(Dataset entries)
(* ===== verification/WebText.v ===== *)
(** * The texts of the web server fit their buffers

    The server formats into buffers of fixed size and drops what does not fit.
    The texts that describe the device always fit, so none is ever cut. *)
From S2P Require Import Prelude Text Bytes TimeMath RegMap MbSpec ConfigStore UdpCfg WebJson History Channels System.
From S2P Require Import Storage HttpReq Web Ws WsFrames FwUpg W25q NorSpec FwSession StMonad WsSession.

(** ** Lengths *)

Lemma digits_go_length fuel : forall n k, 0 <= n < 10 ^ Z.of_nat k -> (1 <= k)%nat ->
  (length (digits_go fuel n []) <= k)%nat.
Proof.
  induction fuel as [|fuel IH]; intros n k Hn Hk; cbn [digits_go]; [cbn; lia|].
  destruct (Z.ltb_spec n 10); [cbn; lia|]. rewrite digits_go_app, length_app. cbn [length].
  destruct (decide (k = 1)%nat) as [->|]; [cbn in Hn; lia|].
  destruct k as [|k]; [lia|]. assert (Hd : 0 <= n / 10 < 10 ^ Z.of_nat k).
  { rewrite Nat2Z.inj_succ, Z.pow_succ_r in Hn by lia. split; [apply Z.div_pos; lia|apply Z.div_lt_upper_bound; lia]. }
  specialize (IH (n / 10) k Hd ltac:(lia)). lia.
Qed.

Lemma decimal_length n k : 0 <= n < 10 ^ Z.of_nat k -> (1 <= k)%nat -> (length (decimal n) <= k)%nat.
Proof. apply digits_go_length. Qed.

Lemma decimal_u16 n : is_u16 n -> (length (decimal n) <= 5)%nat.
Proof. intros Hn. unfold is_u16 in Hn. apply decimal_length; [change (10 ^ Z.of_nat 5) with 100000|]; lia. Qed.
Lemma decimal_u32 n : is_u32 n -> (length (decimal n) <= 10)%nat.
Proof. intros Hn. unfold is_u32 in Hn. apply decimal_length; [change (10 ^ Z.of_nat 10) with 10000000000|]; lia. Qed.
Lemma decimal_u64 n : 0 <= n < 2 ^ 64 -> (length (decimal n) <= 20)%nat.
Proof. intros Hn. apply decimal_length; [change (10 ^ Z.of_nat 20) with 100000000000000000000|]; lia. Qed.

(** ** Formats that fit *)

Lemma write_pieces_fit cap ps : forall s, (length s + length (concat ps) <= cap)%nat -> write_pieces cap ps s = s ++ concat ps.
Proof.
  induction ps as [|p ps IH]; intros s H; cbn [write_pieces concat] in *; [by rewrite app_nil_r|].
  rewrite length_app in H. rewrite (proj2 (Nat.leb_le _ _)) by lia. rewrite IH by (rewrite length_app; lia). by rewrite app_assoc.
Qed.

Lemma write_pieces_cap cap ps : forall s, (length s <= cap)%nat -> (length (write_pieces cap ps s) <= cap)%nat.
Proof.
  induction ps as [|p ps IH]; intros s H; cbn [write_pieces]; [done|].
  destruct (Nat.leb_spec (length s + length p) cap); [|done]. apply IH. by rewrite length_app.
Qed.

Lemma writes_fit cap ws : (length (concat (concat ws)) <= cap)%nat -> writes cap ws = concat (concat ws).
Proof.
  unfold writes. change (concat (concat ws)) with ([] ++ concat (concat ws)) at 2. change (length (concat (concat ws)))
    with (length (@nil Z) + length (concat (concat ws)))%nat. generalize (@nil Z) as s.
  induction ws as [|w ws IH]; intros s H; cbn [foldl concat] in *; [by rewrite app_nil_r|].
  rewrite concat_app, length_app in H. rewrite write_pieces_fit by lia.
  rewrite IH by (rewrite length_app; lia). by rewrite concat_app, app_assoc.
Qed.

(** An array of numbers of at most [k] digits. *)
Lemma sep_length k (sep : nat -> list Z) vals : (forall i, (length (sep i) <= 1)%nat) ->
  Forall (fun v => (length (decimal v) <= k)%nat) vals ->
  (length (concat (concat (imap (fun i v => [sep i; decimal v]) vals))) <= length vals * S k)%nat.
Proof.
  revert sep. induction vals as [|v vals IH]; intros sep Hs H; [done|]. apply Forall_cons_1 in H as [Hv H].
  rewrite imap_cons. cbn [concat app length]. rewrite !length_app. specialize (Hs 0%nat) as H0.
  pose proof (IH (sep ∘ S) (fun i => Hs (S i)) H) as Hi. unfold compose in *. cbn [Nat.mul]. lia.
Qed.

Lemma elems_length k vals : Forall (fun v => (length (decimal v) <= k)%nat) vals ->
  (length (concat (concat (elems vals))) <= length vals * S k)%nat.
Proof. intros H. unfold elems. apply (sep_length k (fun i : nat => if (0 <? i)%nat then [44] else [])); [|done]. intros [|i]; cbn; lia. Qed.

Lemma bits_length n v : (length (concat (concat (elems (bits n v)))) <= n * 2)%nat.
Proof.
  eapply Nat.le_trans; [apply (elems_length 1)|unfold bits; by rewrite length_fmap, length_seq].
  unfold bits. apply Forall_fmap, Forall_true. intros i. cbn. change 1 with (Z.ones 1). rewrite Z.land_ones by lia.
  change (2 ^ 1) with 2. apply decimal_length; [|lia]. change (10 ^ Z.of_nat 1) with 10. zdm.
Qed.

Lemma inv_wf r : reg_inv r -> reg_wf r.
Proof. by intros [H _]. Qed.

Lemma read_holding_u16 r a (s : Sys) : reg_inv r -> is_u16 (io_read_holding r a s).
Proof.
  intros H. unfold io_read_holding. destruct (_ =? _)%nat; [apply as_u16_range|].
  destruct (_ =? _)%nat; [apply as_u16_range|by apply get_holding_u16, H].
Qed.

Ltac u16_list := apply Forall_fmap, Forall_true; intros i; cbv beta; apply decimal_u16;
  first [by apply get_input_u16, inv_wf|by apply get_holding_u16, inv_wf|by apply read_holding_u16].

(** What a list of formats amounts to. *)
Lemma concat2_app {A} (a b : list (list (list A))) : concat (concat (a ++ b)) = concat (concat a) ++ concat (concat b).
Proof. by rewrite !concat_app. Qed.

Definition millis_ok (s : Sys) : Prop := 0 <= as_millis s < 2 ^ 64.

Lemma io_length r s : reg_inv r -> millis_ok s -> (length (concat (concat (io_writes r s))) <= 160)%nat.
Proof.
  intros Hr Ht. unfold io_writes. rewrite !concat2_app. cbn [concat app]. rewrite ?app_nil_r, !length_app.
  pose proof (bits_length 16 (get_input r (Z.of_nat INPUT_DI_IDX))) as H1.
  pose proof (bits_length 8 (get_holding r (Z.of_nat HOLDING_DO_IDX))) as H2.
  pose proof (elems_length 5 ((fun i => get_input r (Z.of_nat (INPUT_AI0_IDX + i))) <$> seq 0 4) ltac:(u16_list)) as H3.
  rewrite length_fmap, length_seq in H3.
  pose proof (decimal_u16 _ (get_holding_u16 r (Z.of_nat HOLDING_DI_ENABLE_IDX) (inv_wf r Hr))) as H4.
  pose proof (decimal_u16 _ (get_holding_u16 r (Z.of_nat HOLDING_AI_ENABLE_IDX) (inv_wf r Hr))) as H5.
  pose proof (decimal_u64 _ Ht) as H6.
  repeat match goal with |- context [length (js ?x)] => let v := eval vm_compute in (length (js x)) in change (length (js x)) with v end.
  cbn [length app]. lia.
Qed.

Lemma regs_length r s : reg_inv r -> (length (concat (concat (regs_writes r s))) <= 180)%nat.
Proof.
  intros Hr. unfold regs_writes. rewrite !concat2_app. cbn [concat app]. rewrite ?app_nil_r, !length_app.
  pose proof (elems_length 5 ((fun i => io_read_holding r (Z.of_nat i) s) <$> seq 0 MODBUS_HOLDING_REGISTER_NUMBERS) ltac:(u16_list)) as H1.
  pose proof (elems_length 5 ((fun i => get_input r (Z.of_nat i)) <$> seq 0 MODBUS_INPUT_REGISTER_NUMBERS) ltac:(u16_list)) as H2.
  rewrite length_fmap, length_seq in H1, H2.
  repeat match goal with |- context [length (js ?x)] => let v := eval vm_compute in (length (js x)) in change (length (js x)) with v end.
  unfold MODBUS_HOLDING_REGISTER_NUMBERS, MODBUS_INPUT_REGISTER_NUMBERS in *. lia.
Qed.

Ltac lengths :=
  repeat match goal with
  | |- context [length (js ?x)] => let v := eval vm_compute in (length (js x)) in change (length (js x)) with v
  | |- context [length (bs ?x)] => let v := eval vm_compute in (length (bs x)) in change (length (bs x)) with v
  end; unfold CRLF2; cbn [length app].

Lemma concat_length (ns : list nat) (ps : list (list Z)) :
  Forall2 (fun p n => (length p <= n)%nat) ps ns -> (length (concat ps) <= sum_list ns)%nat.
Proof. induction 1 as [|p n ps ns H _ IH]; [done|]. cbn. rewrite length_app. lia. Qed.

Lemma info_length V B r mac link uptime t free total :
  reg_inv r -> (length V + length B <= 200)%nat -> 0 <= uptime < 2 ^ 64 -> is_u32 t -> is_u32 free -> is_u32 total ->
  (length (concat (info_pieces V B r mac link uptime t free total)) <= 704)%nat.
Proof.
  intros Hr HV Hu Ht Hf Htot.
  eapply Nat.le_trans.
  - apply (concat_length [23; length V; 11; length B; 80; 2; 1; 2; 1; 2; 1; 2; 1; 2; 1; 2; 8; 5; 1; 5; 1; 5; 1; 5; 13; 5; 14; 5; 10; 5; 12; 5; 13; 20; 8; 10; 11; 5; 12; 10; 13; 10; 10; 5; 9; 5; 9; 5; 1]%nat).
    unfold info_pieces. cbv zeta.
    repeat (constructor; [cbv beta; first [exact (Nat.le_refl _) | by apply decimal_u16, get_holding_u16, inv_wf
      | by apply decimal_u64 | by apply decimal_u32 | apply Nat.leb_le; vm_compute; reflexivity
      | destruct link; apply Nat.leb_le; vm_compute; reflexivity
      | destruct (_ =? _); apply Nat.leb_le; vm_compute; reflexivity]|]). constructor.
  - cbn [sum_list_with sum_list foldr Nat.add] in *. cbn. lia.
Qed.

(** ** Responses *)

Lemma respond_fit status ctype body keep :
  (length status <= 32)%nat -> (length ctype <= 32)%nat -> is_u32 (Z.of_nat (length body)) ->
  respond status ctype body keep = concat (header_pieces status ctype (length body) keep) ++ body.
Proof.
  intros Hs Hc Hb. unfold respond. f_equal. rewrite write_pieces_fit; [done|].
  pose proof (decimal_u32 _ Hb). unfold header_pieces. cbn [concat length Nat.add]. rewrite ?app_nil_r, !length_app.
  assert ((length (if keep then bs "keep-alive" else bs "close") <= 10)%nat) by (destruct keep; apply Nat.leb_le; reflexivity).
  lengths. lia.
Qed.

(** ** Pushes of a session *)

(** A server frame with a text. *)
Definition txt_frame (payload : list Z) : list Z :=
  let '(hdr, hl) := ws_frame_hdr 32 (replicate 10 0) 1 (Z.of_nat (length payload)) in take hl hdr ++ payload.

Lemma ws_frame_buf_fit payload : (length payload <= 790)%nat -> ws_frame_buf payload = Some (txt_frame payload).
Proof.
  intros H. unfold ws_frame_buf, txt_frame, ws_frame_hdr. repeat case_match; simplify_eq;
    repeat match goal with H : (_ <=? _)%nat = false |- _ => apply Nat.leb_gt in H end; try done; lia.
Qed.

(** C37: Nothing the server says about the device is ever cut.  Of a well-formed
    register map, with a version and a build text of at most 200 bytes together,
    the three descriptions (I/O, registers, device) are formatted in full within
    256, 256 and 704 bytes; an answer with one of them has its full header; and
    the pushes of a WebSocket session carry them in full and never panic. *)
Theorem web_texts_complete {F} `{!Flash F} (V B mac : list Z) (link : bool) (snap : FsSnap) (w : Web F) p s
    (Hr : reg_inv (w_regs w)) (Ht : millis_ok (w_sys w)) (He : is_u32 (epoch (w_sys w)))
    (Hf : is_u32 (free snap)) (Htot : is_u32 (snap_total snap)) (HV : (length V + length B <= 200)%nat) (Hs : ws_web s = w) :
  let io := concat (concat (io_writes (w_regs w) (w_sys w))) in
  let regs := concat (concat (regs_writes (w_regs w) (w_sys w))) in
  let info := concat (info_pieces V B (w_regs w) mac link (as_millis (w_sys w)) (epoch (w_sys w)) (free snap) (snap_total snap)) in
  let ok t := concat (header_pieces OK_200 JSON (length t) true) ++ t in
  let info_json (w : Web F) := build_info_json V B (w_regs w) (w_sys w) mac link snap in
  respond OK_200 JSON (build_io_json (w_regs w) (w_sys w)) true = ok io /\
  respond OK_200 JSON (build_regs_json (w_regs w) (w_sys w)) true = ok regs /\
  respond OK_200 JSON (info_json w) true = ok info /\
  ws_turn info_json WsPush p s = Some (txt_frame io ++ txt_frame regs, Some (p, s)) /\
  ws_turn info_json WsInfo p s = Some (txt_frame info, Some (p, s)).
Proof.
  intros io regs info ok info_json.
  pose proof (io_length _ _ Hr Ht) as H1. pose proof (regs_length _ (w_sys w) Hr) as H2.
  pose proof (info_length V B _ mac link _ _ _ _ Hr HV Ht He Hf Htot) as H3. fold io in H1. fold regs in H2. fold info in H3.
  assert (Eio : build_io_json (w_regs w) (w_sys w) = io) by (apply writes_fit; fold io; lia).
  assert (Er : build_regs_json (w_regs w) (w_sys w) = regs) by (apply writes_fit; fold regs; lia).
  assert (Ei : info_json w = info) by (apply (write_pieces_fit 704 _ []); exact H3).
  assert (Hok : forall t, (length t <= 704)%nat -> respond OK_200 JSON t true = ok t).
  { intros t H. apply respond_fit; [apply Nat.leb_le; reflexivity..|unfold is_u32; lia]. }
  rewrite Eio, Er, Ei, !Hok by lia. split_and!; try done; unfold ws_turn; rewrite Hs.
  - cbv zeta. rewrite Eio, Er, !ws_frame_buf_fit by lia. done.
  - rewrite Ei, ws_frame_buf_fit by lia. done.
Qed.

Lemma web_texts_complete_witness :
  let w := web_blank in let s := mkWsS w 0 [] true in
  let info_json (w : Web Chip) := build_info_json (bs "1.2.3") (bs "abc") (w_regs w) (w_sys w) (replicate 6 1) true FsSnap_init in
  exists b, ws_turn info_json WsPush WsParser_new s = Some (b, Some (WsParser_new, s)).
Proof.
  intros w s info_json.
  assert (Hr : reg_inv (w_regs w)) by (apply RegMap_new_inv; unfold is_u16; lia).
  assert (Ht : millis_ok (w_sys w)) by (unfold millis_ok; split; [discriminate|reflexivity]).
  assert (He : is_u32 (epoch (w_sys w))) by (split; [discriminate|reflexivity]).
  assert (Hf : is_u32 (free FsSnap_init) /\ is_u32 (snap_total FsSnap_init)) by (repeat split; discriminate || reflexivity).
  assert (HV : (length (bs "1.2.3") + length (bs "abc") <= 200)%nat) by (apply Nat.leb_le; reflexivity).
  destruct (web_texts_complete (bs "1.2.3") (bs "abc") (replicate 6 1) true FsSnap_init w WsParser_new s
    Hr Ht He (proj1 Hf) (proj2 Hf) HV eq_refl) as (_ & _ & _ & E & _).
  eexists. exact E.
Defined.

■ ASSIGNMENT
For each line in the records that holds "vals", show that line as it stands.

■ WRITTEN RESPONSE
Lemma sep_length k (sep : nat -> list Z) vals : (forall i, (length (sep i) <= 1)%nat) ->
  Forall (fun v => (length (decimal v) <= k)%nat) vals ->
  (length (concat (concat (imap (fun i v => [sep i; decimal v]) vals))) <= length vals * S k)%nat.
  revert sep. induction vals as [|v vals IH]; intros sep Hs H; [done|]. apply Forall_cons_1 in H as [Hv H].
Lemma elems_length k vals : Forall (fun v => (length (decimal v) <= k)%nat) vals ->
  (length (concat (concat (elems vals))) <= length vals * S k)%nat.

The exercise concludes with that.